The Lion

The Lion Zeke

Stourbridge Lion Replica Wayne County Historical Society / Photo by Marlane Gohl

by Marlane Gohl

I am a student at Lackawanna College, majoring in creative and technical writing.  While I was not born here, I spent much of my childhood living near Honesdale, Pennsylvania, and consider it my home. One of the things I have always been proud of is our famous train: The Lion. I wrote this poem to celebrate both the people of Honesdale and the train, which plays an incredibly important part in our history.  

I went to the Wayne County Historical Society’s museum in Honesdale to collect the photograph that accompanies this poem. While I was there, I learned something interesting: The Lion is thought to be the first steam engine locomotive in the United States, and now sits in the Smithsonian Institute. However, this was not the only engine that was sent here from England. The other is called The America, which vanished. No one is certain what happened to it, but parts of an engine assumed to belong to The Lion were sent to the Smithsonian only to be discovered that they did not fit.


The Lion

She sits and huffs and puffs awaiting her engineer’s command.
Quiet like the lone deer that walks down Main Street just before an early morning sun.
Slowly people board, packages are loaded, and pleasantries exchanged.
She grudgingly moves forward, groaning, straining against her burden.
Sluggishly gaining momentum as people begin their day.
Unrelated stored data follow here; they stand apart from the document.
(* ===== verification/WorkerSystemProps.v ===== *)
(** * A worker is never refused

    An invariant of a worker and its coordinator ([sys_inv]), kept by every step of
    [WorkerSystem.v], and what follows from it: no call of the worker fails, and no block
    it discards is committed. *)
From S2P Require Import Prelude Text Protocol Coordinator CoordinatorClock CoordinatorInv CoordinatorSpec CoordinatorSteps CoordinatorAssign CoordinatorRun BlockStore Wire ControlPlane ControlPlaneProps Worker WorkerOwns WorkerSystem.

Definition in_phase (p : Phase) : list Assignment :=
  match p with Waiting => [] | Starting a | Reporting a _ => [a] end.

(** The assignments the worker has not reported the end of. *)
Definition open_tasks (w : RemoteWorker) : list Assignment := in_phase (rw_phase w) ++ rw_tasks w.

(** The partition a task is about. *)
Definition task_part (c : Coordinator) (t : TaskAttemptId) : option PartitionRuntime :=
  part c (task_key t) (task_index t).

Lemma display_error_text e : trim_is_empty (display_error e) = false.
Proof. by destruct e. Qed.

Section props.
Context `{PlanFragments} (cfg : WorkerConfig).
Implicit Types (s : System) (w : RemoteWorker).
Abbreviation me := (me cfg).

(** A report the coordinator will not reject. *)
Record reportable (a : Assignment) (state : TaskState) : Prop := {
  rp_valid : TaskState_validate_for state (as_task a) me = Ok tt;
  rp_exchange : exchange_mismatch (as_stage a) state = false;
  rp_time : report_time state = tl_issued_at_ms (as_lease a);
}.

Lemma unmatched stage state : (∀ t blocks, state ≠ TaskSucceeded t blocks) →
  exchange_mismatch stage state = false.
Proof. intros Hs. unfold exchange_mismatch. case_match; [|done]. destruct state; try done. by destruct (Hs finished_at_ms output_blocks). Qed.

(** The end of a task, and that a success has been counted. *)
Record ending (w : RemoteWorker) (a : Assignment) (state : TaskState) : Prop := {
  en_report : reportable a state;
  en_ends : ends state = true;
  en_counted t blocks : state = TaskSucceeded t blocks →
    (0 < completed_tasks (rw_summary w))%N ∧ is_ok (sum_u64 (sb_rows <$> blocks)) ∧
    is_ok (sum_u64 (sb_bytes <$> blocks));
}.

Record worker_inv (w : RemoteWorker) : Prop := {
  wi_active : dom (rw_active w) = list_to_set (as_task <$> rw_tasks w);
  wi_room : (N.of_nat (length (rw_tasks w)) ≤ wc_slots cfg)%N;
  wi_starting a : rw_phase w = Starting a → (N.of_nat (length (rw_tasks w)) < wc_slots cfg)%N;
  wi_reason q r : rw_cancelled w !! q = Some r → trim_is_empty r = false;
  wi_reporting a state : rw_phase w = Reporting a state → ending w a state;
}.

(** The block cannot be committed any more: its task is superseded, or about to be
    reported as cancelled. *)
Definition gone (c : Coordinator) (p : Phase) (b : ShuffleBlock) : Prop :=
  (∃ q, task_part c (sb_producer b) = Some q ∧ superseded (sb_producer b) q = true) ∨
  (∃ a t why, p = Reporting a (TaskCancelled t why) ∧ as_task a = sb_producer b).

Record sys_inv (s : System) : Prop := {
  si_wf : wf (sys_coordinator s);
  si_enrolled : enrolled me (sys_coordinator s) (worker_registration cfg) (sys_observed s);
  si_owns : owns me (sys_coordinator s) (sys_now s) (open_tasks (sys_worker s));
  si_worker : worker_inv (sys_worker s);
  si_queue : Forall cancellation (default [] (sys_queues s !! me));
  si_gone b : b ∈ sys_discarded s → gone (sys_coordinator s) (rw_phase (sys_worker s)) b;
}.

(** ** Basic facts *)

Lemma moved_superseded c c' t p :
  moves c c' → task_part c t = Some p → superseded t p = true →
  ∃ p', task_part c' t = Some p' ∧ superseded t p' = true.
Proof. intros Hm Hp Hs. destruct (Hm _ _ _ Hp) as (p' & Hp' & Hl). exists p'. split; [done|]. by eapply lifecycle_superseded_rtc. Qed.

Lemma gone_moves c c' p b : moves c c' → gone c p b → gone c' p b.
Proof. intros Hm [(q & Hq & Hs)|Hr]; [left|by right]. by eapply moved_superseded. Qed.

Lemma size_active w : worker_inv w → NoDup (as_task <$> rw_tasks w) → size (rw_active w) = length (rw_tasks w).
Proof.
  intros Hw Hd. rewrite <-size_dom, (wi_active _ Hw), size_list_to_set by done. apply length_fmap.
Qed.

Lemma open_distinct s : sys_inv s → NoDup (as_task <$> rw_tasks (sys_worker s)).
Proof.
  intros Hi. pose proof (ow_distinct _ _ _ _ (si_owns _ Hi)) as Hd. unfold open_tasks in Hd.
  rewrite fmap_app in Hd. by apply list.NoDup_app in Hd as (_ & _ & Hd).
Qed.

Lemma inv_size s : sys_inv s → size (rw_active (sys_worker s)) = length (rw_tasks (sys_worker s)).
Proof. intros Hi. apply size_active; [apply Hi|by apply open_distinct]. Qed.

(** ** Steps of the others *)

Lemma inv_foreign s cmd r c :
  sys_inv s → foreign me cmd → typed_command cmd → (∀ t, clock cmd = Some t → (sys_now s ≤ t)%N) →
  execute cmd (sys_coordinator s) = (r, c) →
  sys_inv (MkSystem c (sys_queues s) (sys_worker s) (sys_asking s) (sys_discarded s)
             (default (sys_now s) (clock cmd)) (sys_observed s)).
Proof.
  intros [W E O I Q G] Hf Ht Hclock Hx. destruct (execute_step _ _ _ _ W Ht Hx) as (Hg & _).
  pose proof (frame_foreign _ _ _ _ _ W Hf Hx) as Hframe. split; simpl; [apply Hg| | |done..|].
  - by eapply enrolled_frame.
  - eapply owns_frame; [done|apply Hg| |done]. destruct (clock cmd) as [t|]; simpl; [by apply Hclock|lia].
  - intros b Hb. eapply gone_moves; [apply Hg|by apply G].
Qed.

Lemma inv_queues s q :
  sys_inv s →
  (q !! me = sys_queues s !! me ∨ ∃ m, cancellation m ∧ q !! me = Some (default [] (sys_queues s !! me) ++ [m])) →
  sys_inv (MkSystem (sys_coordinator s) q (sys_worker s) (sys_asking s) (sys_discarded s) (sys_now s) (sys_observed s)).
Proof.
  intros [W E O I Q G] Hq. split; simpl; try done.
  destruct Hq as [->|(m & Hm & ->)]; [done|]. simpl. apply list.Forall_app. split; [done|]. by apply Forall_singleton.
Qed.

Lemma inv_start s : (wc_slots cfg ≤ U32_MAX)%N → sys_start cfg s → sys_inv s.
Proof.
  intros Hslots (c0 & now & c & q & Hc0 & Hq & Hx & ->).
  destruct (handle_worker_message_step (Register PROTOCOL_VERSION (worker_registration cfg)) _ _ _ _ Hc0 Hslots Hx) as (Hg & _).
  unfold handle_worker_message in Hx. destruct (WorkerMessage_validate _) as [[]| |] eqn:Ev; [|done..].
  rewrite advance_time_advanced in Hx. pose proof (wf_advanced now c0 Hc0) as Hc1. unfold register_worker in Hx.
  destruct (contains_key _ _) eqn:Ek; [done|]. apply contains_key_false in Ek. injection Hx as <-.
  split; simpl; [apply Hg| | | | |by intros b ?%elem_of_nil].
  - eexists. simpl. split; [apply lookup_insert_eq|]. simpl. split; [done|lia].
  - split; simpl; [by intros a ?%elem_of_nil| |constructor]. intros key i p Hp Ho. exfalso.
    change (part (advanced now c0) key i = Some p) in Hp.
    assert (is_Some (workers (advanced now c0) !! me)) as [wr Hwr].
    { pose proof (wf_part _ Hc1 _ _ _ Hp) as Hpw. destruct p; try done; apply bool_decide_eq_true in Ho as <-; apply Hpw. }
    change (wr_worker_id (worker_registration cfg)) with me in Ek. congruence.
  - split; simpl; [by rewrite dom_empty_L|lia|done|by intros q' r'; rewrite lookup_empty|done].
  - rewrite Hq. constructor.
Qed.

(** ** The worker's own state *)

Lemma worker_inv_shutdown w : worker_inv w → worker_inv (on_shutdown w).
Proof.
  intros [A R S C P]. split; simpl; try done; [unfold cancel_all; by rewrite dom_fmap_L|]. intros a state Hp. destruct (P _ _ Hp). by split.
Qed.

Lemma worker_inv_cancel w q reason :
  worker_inv w → trim_is_empty reason = false → rw_phase w = Waiting →
  ∃ w', on_poll cfg (Ok (Some (CancelQuery PROTOCOL_VERSION q reason))) w = Ok w' ∧ worker_inv w' ∧
    rw_phase w' = Waiting ∧ rw_tasks w' = rw_tasks w.
Proof.
  intros [A R S C P] Hr Hw. eexists. split; [done|]. split; [|done]. split; simpl.
  - rewrite <-A. apply set_eq. intros t. rewrite !elem_of_dom, map_lookup_imap.
    destruct (rw_active w !! t); simpl; [|done]. by split; eexists.
  - done.
  - done.
  - intros q' r' [[_ <-]|[_ Hc]]%lookup_insert_Some; [done|by eapply C].
  - congruence.
Qed.

Lemma worker_inv_waiting w : worker_inv w → worker_inv (with_phase w Waiting).
Proof. intros [A R S C P]. by split. Qed.

Lemma worker_inv_started w a :
  worker_inv w → rw_phase w = Starting a → worker_inv
    (MkRemoteWorker (<[as_task a := false]> (rw_active w)) (rw_tasks w ++ [a]) (rw_cancelled w) (rw_summary w)
       (rw_stopping w) Waiting).
Proof.
  intros [A R S C P] Hp. split; simpl; try done.
  - rewrite dom_insert_L, A, fmap_app, list_to_set_app_L. simpl. set_solver.
  - rewrite length_app. simpl. specialize (S _ Hp). lia.
Qed.

(** ** Steps of the worker *)

Implicit Types (r : result System).
Definition allowed (r : result System) : Prop := ∃ s', r = Ok s' ∧ sys_inv s'.

Lemma ok_shutdown s now r : sys_inv s → act cfg now ActShutdown s = Some r → allowed r.
Proof.
  intros Hi. cbn [act]. destruct (rw_phase _) eqn:Ep; [|done..]. destruct (sys_asking s) eqn:Ea; [done|].
  destruct (rw_stopping _); [done|]. intros [= <-]. eexists. split; [done|].
  destruct Hi as [W E O I Q G]. split; simpl; try done. by apply worker_inv_shutdown.
Qed.

Lemma ok_heartbeat s now observed reserved r :
  sys_inv s → clock_ok s now → (sys_observed s ≤ observed)%N →
  act cfg now (ActHeartbeat observed reserved) s = Some r → allowed r.
Proof.
  intros Hi [Hn _] Ho. cbn [act]. destruct (rw_phase _) eqn:Ep; [|done..]. destruct (sys_asking s) eqn:Ea; [done|].
  destruct (finished _); [done|]. unfold send. set (h := heartbeat_of cfg (sys_worker s) observed reserved).
  pose proof (inv_size s Hi) as Hsize. destruct Hi as [W E O I Q G].
  destruct (heartbeat_own me (sys_coordinator s) (sys_now s) now (sys_observed s) (worker_registration cfg)
    (open_tasks (sys_worker s)) h) as (c & Hx & Hst & E' & O'); try done.
  { unfold open_tasks. rewrite Ep. simpl. unfold saturating_sub. rewrite Hsize.
    pose proof (wi_room _ I). destruct (decide (N.of_nat (length (rw_tasks (sys_worker s))) < 2 ^ 32)%N).
    - rewrite N.mod_small by done. lia.
    - exfalso. destruct E as (wr & Hwr & Hreg & _). destruct (wf_worker _ W _ _ Hwr) as [_ _ Hu _].
      rewrite Hreg in Hu. simpl in Hu. unfold U32_MAX in Hu. lia. }
  { simpl. unfold saturating_sub. lia. }
  destruct (handle_worker_message_step (Heartbeat PROTOCOL_VERSION h) now _ _ _ W Logic.I Hx) as (Hg & _).
  rewrite Hx. cbn. intros [= <-]. eexists. split; [done|].
  split; simpl; try done; [apply Hg|]. intros b Hb. eapply gone_moves; [apply Hg|by apply G].
Qed.

Lemma ok_poll s now r : sys_inv s → act cfg now ActPoll s = Some r → allowed r.
Proof.
  intros Hi. cbn [act]. destruct (rw_phase _) eqn:Ep; [|done..]. destruct (sys_asking s) eqn:Ea; [done|].
  destruct (rw_stopping _); [done|]. destruct Hi as [W E O I Q G]. unfold poll_pending.
  destruct (sys_queues s !! me) as [[|m rest]|] eqn:Eq.
  1,3: intros [= <-]; eexists; (split; [done|]); split; simpl; try done; by rewrite Eq.
  cbn [default] in Q. apply list.Forall_cons in Q as [Hm Q]. destruct m as [|v q reason]; [done|]. simpl in Hm.
  unfold checked, validate_assignment. cbn [CoordinatorMessage_validate]. rewrite Hm. cbn [mbind result_bind].
  apply bind_unit_ok in Hm as [Hv Hm]. apply validate_version_ok in Hv as ->. apply bind_unit_ok in Hm as [_ Hm].
  destruct (trim_is_empty reason) eqn:Et; [done|].
  destruct (worker_inv_cancel _ q reason I Et Ep) as (w' & -> & I' & Ep' & Et').
  cbn [mbind result_bind]. intros [= <-]. eexists. split; [done|]. split; simpl; try done.
  - unfold open_tasks in *. by rewrite Ep', Et'; rewrite Ep in O.
  - by rewrite lookup_insert_eq.
  - rewrite Ep', <-Ep. done.
Qed.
Her whistle cries out as horns blare and music plays.
A lone biker makes his way down the path.
Faster and faster she goes thundering across the landscape the rails rumbling beneath her wheels.
The crossing guard raises his hand stopping traffic as a group chatters in the crosswalk.

Traffic at a halt, jackhammer pounds pavement, shrieks heard “Fuck off asshole!”, while flippin’ a bird.
An air horn blasts and the smell of diesel fills the air.

Her brakes screech and squeal as her travels reluctantly come to an end.
As the hustle settles with the dust and people retire for the day.
Huffing and puffing she bellows out the last of her steam.
Soon again she will sit and huff and puff awaiting her engineer’s command.
Quiet like the lone deer that walks down Main Street just before an early morning sun.